Despite all these efforts, the profitability of European and UK universal banks has remained lacklustre. Before the COVID-19 crisis broke, significant banks’ return on equity was on average less than 6%, falling short of their cost of capital. While COVID-19 hit bank valuations hard in the initial crisis phase, market sentiment has now improved. ECB expects banks’ return on equity to recover back to 6% by 2022. However, some banks – across geographical spread from purely local to pan-European market strategies – have consistently outperformed their peers and even delivered the best H1 results in 2021 due to their transformation efforts that were boosted by the positive impact of COVID-19 in areas like mortgage interest revenue and investment fees.
Increased competition across customer segments and product categories has negatively impacted both margins and market share. The massive digital investments have increased costs without immediate returns on investments as digital transformations tend to eat profits for years before the investments pay back. It is one thing to build a modern foundation, but quite another to understand and accrue all the potential business benefits from it.

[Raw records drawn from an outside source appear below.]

Lemma ledger_publish P A p p' id e en requested : ledger P A p -> e = length (entries p) -> id ∉ (leases p).*1 -> entry_ok en -> held_bytes en = requested -> held_lease en = 1 ->
  held_growth en = 0 -> held_inflight en = 0 -> leases p' = leases p ++ [(id, e)] -> entries p' = entries p ++ [en] -> limit_bytes p' = limit_bytes p ->
  reserved_bytes p' = reserved_bytes p + requested -> active_leases p' = active_leases p + 1 -> pending_resize_growth p' = pending_resize_growth p -> resize_inflight p' = resize_inflight p ->
  pending_reserved_bytes p' = P - requested -> pending_active_leases p' = A - 1 -> peak_reserved_bytes p' = Z.max (peak_reserved_bytes p) (reserved_bytes p + requested) ->
  0 <= requested <= P -> protocol_violations p' = protocol_violations p -> over_release_count p' = over_release_count p -> over_release_bytes p' = over_release_bytes p ->
  ledger (P - requested) (A - 1) p'.
Proof.
  intros Hl -> Hid Hok Hb Hle Hgr Hif El Ee Elim Er Ea Eg Ei EP EA Ep Hreq Ev Eoc Eob. pose proof Hl as [Hids Hnames Hent Hr Ha Hg Hi HP HA Hsum Hbound Hpk Hv [Ho1 Ho2]].
  assert (Hold : forall id' e', (id', e') ∈ leases p -> (e' < length (entries p))%nat) by (intros id' e' Hin; destruct (Hent id' e' Hin) as (x & Hx & _); by apply lookup_lt_Some in Hx).
  assert (Ht : forall w, total w p' = total w p + w en).
  { intros w. unfold total. rewrite El, Ee, total_of_app. f_equal.
    - apply total_of_ext. intros [id' e'] Hin. cbn [snd]. apply lookup_app_l. by apply (Hold id').
    - unfold total_of. cbn [foldr snd]. rewrite lookup_app_r, Nat.sub_diag by done. cbn. lia. }
  pose proof (total_nonneg held_growth p P A Hl ltac:(intros x Hx; by apply held_parts_nonneg)) as Hg0. rewrite <- Hg in Hg0.
  split; rewrite ?El, ?Ee, ?Elim, ?Ht; try done; try lia.
  - rewrite fmap_app. apply NoDup_app. split; [done|split; [|apply NoDup_singleton]]. by intros x Hx ->%list_elem_of_singleton.
  - rewrite fmap_app. apply NoDup_app. split; [done|split; [|apply NoDup_singleton]]. intros x ([id' e'] & E & Hin)%list_elem_of_fmap Hx%list_elem_of_singleton. simpl in E, Hx. apply Hold in Hin. lia.
  - intros id' e' [Hin|[= -> ->]%list_elem_of_singleton]%elem_of_app.
    + destruct (Hent id' e' Hin) as (x & Hx & Hokx). exists x. split; [by apply lookup_app_l_Some|done].
    + exists en. split; [|done]. by rewrite lookup_app_r, Nat.sub_diag.
Qed.

Lemma publish_exact P A p owner requested key path inodes c t (Q : result (Z * nat) -> nat -> pool -> Prop) : ledger P A p -> 0 <= requested <= P -> 0 < A -> (forall e, Q (Err e) 0%nat p) ->
  (forall id p', ledger (P - requested) (A - 1) p' -> leases p' = leases p ++ [(id, length (entries p))] ->
    (exists en, entries p' = entries p ++ [en] /\ inflight (resizing en) = false) -> Q (Ok (id, length (entries p))) 0%nat p') ->
  wp 0 (publish owner requested key path inodes c t) Q p.
Proof.
  intros Hl Hreq HA0 Herr HQ. pose proof Hl as [_ _ _ _ _ _ _ HP HA _ _ _ _ _]. unfold publish. wp_step. wp_step. rewrite HP, HA, (proj2 (Z.ltb_ge _ _)), (proj2 (Z.leb_gt _ _)) by lia. cbn [orb].
  wp_step. unfold _publish_lease_locked. wp_step. wp_step. wp_step. wp_step. pose proof (proj2 (next_reusable_token_first (lease_sequence p) (list_to_set (leases p).*1))) as Hfree.
  destruct (next_reusable_token _ _) as [id|]; [|by wp_step]. destruct Hfree as (_ & Hfree & _). rewrite elem_of_list_to_set in Hfree.
  wp_step. wp_step. wp_step. wp_step. wp_step. apply wp_store; [|lia]. wp_step. apply wp_store; [|lia]. wp_step. pools. do 5 (wp_step; apply wp_store; [|lia]). wp_step.
  apply HQ; [|done|by eexists]. eapply (ledger_publish P A p _ id (length (entries p)) _ requested Hl); pools; try done. all: try reflexivity; try lia.
  split; cbn; try done; lia.
Qed.

(** An entry outside the resize fields. *)
Definition same_lease (en en' : entry) : Prop :=
  owner_id en' = owner_id en /\ release_inflight en' = release_inflight en /\ process_released en' = process_released en /\ local_released en' = local_released en
  /\ replay_released en' = replay_released en /\ control_ticket en' = control_ticket en.

Lemma same_lease_trans en en1 en2 : same_lease en en1 -> same_lease en1 en2 -> same_lease en en2.
Proof. intros (? & ? & ? & ? & ? & ?) (? & ? & ? & ? & ? & ?). repeat split; congruence. Qed.

Lemma entry_at_eq e p en : entries p !! e = Some en -> entry_at e p = en.
Proof. intros E. unfold entry_at. by rewrite E. Qed.

Lemma entry_at_alter e p en f : entries p !! e = Some en -> entry_at e (on_entry e f p) = f en.
Proof. intros E. unfold entry_at. pools. by rewrite list_lookup_alter_eq, E. Qed.

Ltac alters := repeat first [apply changed_alter|by apply changed_refl].

(** A section that works on one entry and leaves the books balanced. *)
Record section_done (P A : Z) (e : nat) (p p' : pool) (en' : entry) : Prop := {
  sd_ledger : ledger P A p';
  sd_changed : changed e en' (entries p) (entries p');
  sd_leases : leases p' = leases p;
}.

Lemma section_done_trans P A P' A' e p p1 p2 en1 en2 : section_done P A e p p1 en1 -> section_done P' A' e p1 p2 en2 -> section_done P' A' e p p2 en2.
Proof. intros [_ Hc El] [Hl Hc' El']. split; [done|by eapply changed_trans|congruence]. Qed.

(** A change of an entry that no counter sees. *)
Lemma note_exact P A p id e en f : ledger P A p -> (id, e) ∈ leases p -> entries p !! e = Some en -> entry_ok (f en) ->
  held_bytes (f en) = held_bytes en -> held_lease (f en) = held_lease en -> held_growth (f en) = held_growth en -> held_inflight (f en) = held_inflight en ->
  section_done P A e p (on_entry e f p) (f en).
Proof.
  intros Hl Hin He Hok H1 H2 H3 H4. pose proof Hl as [_ _ _ _ _ _ _ HP HA Hsum Hbound Hpk _ _].
  assert (Hc : changed e (f en) (entries p) (entries (on_entry e f p))) by (pools; by apply changed_alter, changed_refl).
  split; [|done|done]. eapply (ledger_change P A P A p _ id e en (f en) Hl); pools; done || lia.
Qed.

(** The fields the books look at. *)
Definition same_books (en en' : entry) : Prop :=
  entry_bytes en' = entry_bytes en /\ replay_released en' = replay_released en /\ process_released en' = process_released en /\ local_released en' = local_released en
  /\ inflight (resizing en') = inflight (resizing en) /\ reconcile (resizing en') = reconcile (resizing en) /\ target_bytes (resizing en') = target_bytes (resizing en)
  /\ target_path (resizing en') = target_path (resizing en) /\ pending_delta (resizing en') = pending_delta (resizing en) /\ pending_growth (resizing en') = pending_growth (resizing en).

Lemma planned_like en en' : same_books en en' -> planned en -> planned en'.
Proof. intros (E1 & E0 & E2 & E3 & E4 & E5 & E6 & E7 & E8 & E9) []. split; rewrite ?E1, ?E6, ?E7, ?E8, ?E9; done. Qed.

Lemma entry_ok_like en en' : same_books en en' -> entry_ok en -> entry_ok en'.
Proof.
  intros Hs [H1 H2 H0 H3 H4 H5 H6]. pose proof (planned_like en en' Hs) as Hp. destruct Hs as (E1 & E0 & E2 & E3 & E4 & E5 & E6 & E7 & E8 & E9).
  split; rewrite ?E1, ?E0, ?E2, ?E3, ?E4, ?E5, ?E9; try done; intros Hx; [destruct (H5 Hx)|destruct (H6 Hx)]; auto.
Qed.

Lemma note_like P A p id e en f : ledger P A p -> (id, e) ∈ leases p -> entries p !! e = Some en -> same_books en (f en) -> section_done P A e p (on_entry e f p) (f en).
Proof.
  intros Hl Hin He Hs. destruct (lg_entries _ _ _ Hl id e Hin) as (en0 & He0 & Hok). rewrite He in He0. injection He0 as <-. pose proof Hs as (E1 & E0 & E2 & E3 & E4 & E5 & E6 & E7 & E8 & E9).
  eapply note_exact; [done..|by eapply entry_ok_like| | | |]; unfold held_bytes, held_lease, held_growth, held_inflight; by rewrite ?E1, ?E3, ?E4, ?E9.
Qed.

(** The commit of a resize that has been planned. *)
Definition resized (path : nat) (en : entry) : entry :=
  on_resize (with_growth 0) (on_resize (with_delta 0) (on_resize (with_target_path None) (on_resize (with_target_key (-1)) (on_resize (with_target 0)
    (on_resize (with_reconcile false) (with_path path (with_key (target_key (resizing en)) (with_bytes (target_bytes (resizing en)) en)))))))).

Lemma finish_planned P A p id e en path (Q : result unit -> nat -> pool -> Prop) : ledger P A p -> (id, e) ∈ leases p -> entries p !! e = Some en -> planned en ->
  target_path (resizing en) = Some path -> local_released en = false -> inflight (resizing en) = false ->
  0 <= reserved_bytes p + pending_delta (resizing en) <= limit_bytes p ->
  (forall p', section_done P A e p p' (resized path en) -> Q (Ok tt) 0%nat p') ->
  wp 0 (let r := resizing (entry_at e p) in
        let next_reserved := reserved_bytes p + pending_delta r in
        store (set_reserved next_reserved);;
        store (set_peak (Z.max (peak_reserved_bytes p) next_reserved));;
        store (set_growth (pending_resize_growth p - pending_growth r));;
        store (on_entry e (with_bytes (target_bytes r)));;
        store (fun p => on_entry e (with_key (target_key (resizing (entry_at e p)))) p);;
        store (on_entry e (with_path path));;
        store (on_entry e (on_resize (with_reconcile false)));;
        clear_target e) Q p.
Proof.
  intros Hl Hin He [_ Htgt Hdelta Hgrowth] Hpath Hnl Hnf Hrange HQ. cbv zeta. rewrite (entry_at_eq e p en He). unfold clear_target.
  do 4 (wp_step; apply wp_store; [|lia]). wp_step. apply wp_store; [|lia]. rewrite (entry_at_alter e _ en) by done. cbn [resizing with_bytes target_key]. do 2 (wp_step; apply wp_store; [|lia]).
  do 4 (wp_step; apply wp_store; [|lia]). apply wp_store; [|lia]. apply (HQ _). pose proof Hl as [_ _ _ Hr _ Hg _ HP HA Hsum Hbound Hpk _ _].
  destruct (lg_entries _ _ _ Hl id e Hin) as (en0 & He0 & Hok0). rewrite He in He0. injection He0 as <-.
  assert (Hok : entry_ok (resized path en)) by (split; cbn; try done; try lia; try (intros; congruence); apply Hok0).
  assert (Hb : held_bytes (resized path en) = target_bytes (resizing en) /\ held_bytes en = entry_bytes en) by (unfold held_bytes, resized; cbn; by rewrite Hnl).
  assert (Hle : held_lease (resized path en) = held_lease en) by (unfold held_lease, resized; cbn; done).
  assert (Hgr : held_growth (resized path en) = 0) by done.
  assert (Hif : held_inflight (resized path en) = held_inflight en) by done.
  split; [|pools; unfold resized; by alters|done]. eapply (ledger_change P A P A p _ id e en (resized path en) Hl); pools; try done; try (unfold held_growth in *; lia).
  unfold resized. by alters.
Qed.

(** The size of an entry once the resize that waits for reconciliation is committed. *)
Definition settled_bytes (en : entry) : Z := if reconcile (resizing en) then target_bytes (resizing en) else entry_bytes en.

Uncovering the future-fit business requires banks to embrace ecosystems
The challenge the banks face in moving towards greater relevance and profitability is that the ongoing digital transformation is designed for digitalising the core business, the market that will face further competitive pressures. It is also designed for closed-loop banking, which we know is at the end of its shelf life. It is not designed for success in the new open financial services market, which lives outside the banks’ physical walls. Nor does it support digital services or innovative business model transformation to connect banks to the outside world.